Choreographing Rappers

Rap’s here-and-now is always here-and-now: a music without a future tense can’t but be immortal.
David Foster Wallace

The project aims to reflect using contemporary choreography on the construction of the hip-hop songs focusing on the concept of Immediacy of Rap: “The quality of bringing one into direct and instant involvement with something, giving rise to a sense of urgency or excitement”. (Oxford Dictonary ) Rappers use their flow, the rhythmic structure that arises in a rap from the interaction between the rapper’s words and the strictly musical rhythms of those words. It creates immediate attention on what is saying, in the same time “signifying” something else playing with the words.
The body and dance are used as the words of rappers, marking the rhythm of dynamic and shapes, displacing movements like words in a not organic way, creating immediacy, density, intensity and fragmentation in the danceflow.
The title of this dance solo project is based on the track “Signifying Rapper” on the album “Smoke Some Kill” by SchoollyD (1988) and Signifying Rappers: Rap and Race in the Urban Present (1990), a nonfiction book by David Foster Wallace and Mark Costello, that explores this music’s history as it intersects with historical events. The teasing, taunting, and insulting tradition within African American culture is referred to as “signifying”. The slang of rap, like all slang, may include words that signify others, I changed the title using “choreographing” but with the same goal to use movements to signify something else.

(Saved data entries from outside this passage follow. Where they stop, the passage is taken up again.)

(** * Web Scraper AI: the extraction and fallback-decision core of route.js

    A shallow embedding of the scraping route (URL validation, the cheerio
    based extractor, the two heuristic classifiers, the HTTP and browser
    fetchers and the orchestrator [scrapeAndSummarize]) together with the
    properties its specification states about it.

    Conventions.
    - A JavaScript string is the sequence of its UTF-16 code units
      ([jsstring]); [length] is [.length], [take n] is [.slice(0, n)].
    - [undefined]/[null] is [None]; a value used in a condition is tested
      with [truthy].
    - cheerio, the WHATWG URL parser and [String.prototype.toLowerCase] are
      libraries of the platform: they are interfaces ([Cheerio], [Runtime])
      the program is written against, and every theorem holds for all their
      implementations.  [Mini] gives one small implementation on which the
      program can be run.
    - Network, browser and timer outcomes are read from a [World]; the
      asynchronous functions run in the monad [M], which logs the external
      calls they make and carries the JavaScript exception, if any. *)

From stdpp Require Import base list gmap strings.
From Stdlib Require Import NArith Lia DecimalString.

Set Warnings "-register-all".

Local Open Scope N_scope.
Local Open Scope nat_scope.
Local Open Scope list_scope.

(** ** JavaScript strings *)

Definition jsstring := list N.

(** The code units of an ASCII literal. *)
Definition js (s : string) : jsstring :=
  List.map Ascii.N_of_ascii (String.list_ascii_of_string s).

(** [`${n}`] for a non-negative integer. *)
Definition decimal (n : nat) : jsstring :=
  js (NilZero.string_of_uint (Nat.to_uint n)).

(** Truthiness of a string-or-undefined value: [if (v)]. *)
Definition truthy (v : option jsstring) : bool :=
  match v with
  | Some (_ :: _) => true
  | _ => false
  end.

(** [a || b] on string-or-undefined values. *)
Definition orElse (a b : option jsstring) : option jsstring :=
  if truthy a then a else b.

(** The code units matched by [\s] and stripped by [trim()]: WhiteSpace and
    LineTerminator of ECMAScript. *)
Definition isWhiteSpace (c : N) : bool :=
  bool_decide (c ∈ [9; 10; 11; 12; 13; 32; 160; 5760; 8232; 8233; 8239; 8287;
                    12288; 65279]%N)
  || ((8192 <=? c)%N && (c <=? 8202)%N).

Fixpoint trimStart (s : jsstring) : jsstring :=
  match s with
  | c :: r => if isWhiteSpace c then trimStart r else s
  | [] => []
  end.

Definition trimEnd (s : jsstring) : jsstring :=
  reverse (trimStart (reverse s)).

Definition trim (s : jsstring) : jsstring := trimEnd (trimStart s).

(** [s.replace(/\s+/g, ' ')]: every maximal run of white space becomes one
    space.  [inRun] records that the previous code unit was white space. *)
Fixpoint replaceRuns (inRun : bool) (s : jsstring) : jsstring :=
  match s with
  | [] => []
  | c :: r =>
      if isWhiteSpace c
      then (if inRun then replaceRuns true r else 32%N :: replaceRuns true r)
      else c :: replaceRuns false r
  end.

Definition collapseWhiteSpace (s : jsstring) : jsstring := replaceRuns false s.

Definition jseqb (a b : jsstring) : bool := bool_decide (a = b).

Fixpoint startsWith (s p : jsstring) : bool :=
  match p, s with
  | [], _ => true
  | _ :: _, [] => false
  | a :: p', b :: s' => (a =? b)%N && startsWith s' p'
  end.

(** [s.includes(p)]. *)
Fixpoint includes (s p : jsstring) : bool :=
  startsWith s p ||
  match s with
  | [] => false
  | _ :: s' => includes s' p
  end.

(** [parts.join(sep)]. *)
Fixpoint join (sep : jsstring) (parts : list jsstring) : jsstring :=
  match parts with
  | [] => []
  | [p] => p
  | p :: rest => p ++ sep ++ join sep rest
  end.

Concept.Choreography.Dance/ Jacopo Jenna
Sound Project/ Francesco Casciaro
Lights/ Giulia Broggi
Organization/ Luisa Zuffo
Production/ spazioK.Kinkaleri, CANI
with the support of
CROSS International Performance Award
Le Murate. Progetti Arte Contemporanea
Collettivo C_A_P
Contemporanea Festival 15

Il progetto riflette coreograficamente sulla costruzione dei brani hip-hop focalizzandosi sull’immediatezza che il Rap possiede, ovvero la qualità di portare in un coinvolgimento diretto e istantaneo con qualcosa, senza passaggi intermedi, dando luogo a un senso di urgenza o di eccitazione. I rappers usano il loro flow, la qualità di scandire e cadenzare le parole ritmicamente, creando attenzione immediata su ciò che viene detto; allo stesso tempo, giocando con le parole e il ritmo, creano uno slang distintivo che ha generato parole che hanno preso forza e significato diverso (signifying) da quello originario. Choreographing Rappers utilizza la danza e il corpo come le parole dei rappers, modulando la dinamica, il tempo e il ritmo di scansione del movimento, creando intensità e frammentazione nel danceflow. Il lavoro coreografico crea una contrapposizione semantica mettendosi in relazione con una drammaturgia sonora fatta di testi, mash-up e rimandi alla cultura hip-hop americana.
Il titolo del progetto prende spunto dalla traccia “Signifying Rapper” di SchoollyD (1988) – che rinvia alla guerriglia linguistica e alla manipolazione del linguaggio peculiare del rap – e dal libro di David Foster Wallace e Mark Costello Signifying Rappers: Rap and Race in the Urban Present (1990), tradotto in Italia con il titolo Il Rap spiegato ai Bianchi, che esplora la storia del fenomeno e le sue intersezioni con il contesto storico.

“La cazzuta genialità del rap sta in questo processo circolare, un loop quasi digitale: ha trasformato l’orrore del suo mondo – tradito dalla storia, bombardato da segnali contraddittori, violento nella sua impotenza, isolato, claustrofobico e privo di vie d’uscita . ha trasformato questa specifica forma di orrore in una specifica forma d’arte d’avanguardia. Va persa la consolazione, ma si guadagna un nuovo tipo di mimesi, ruvida e spietata: Platone campionato mentre sta seduto sulla tazza del cesso.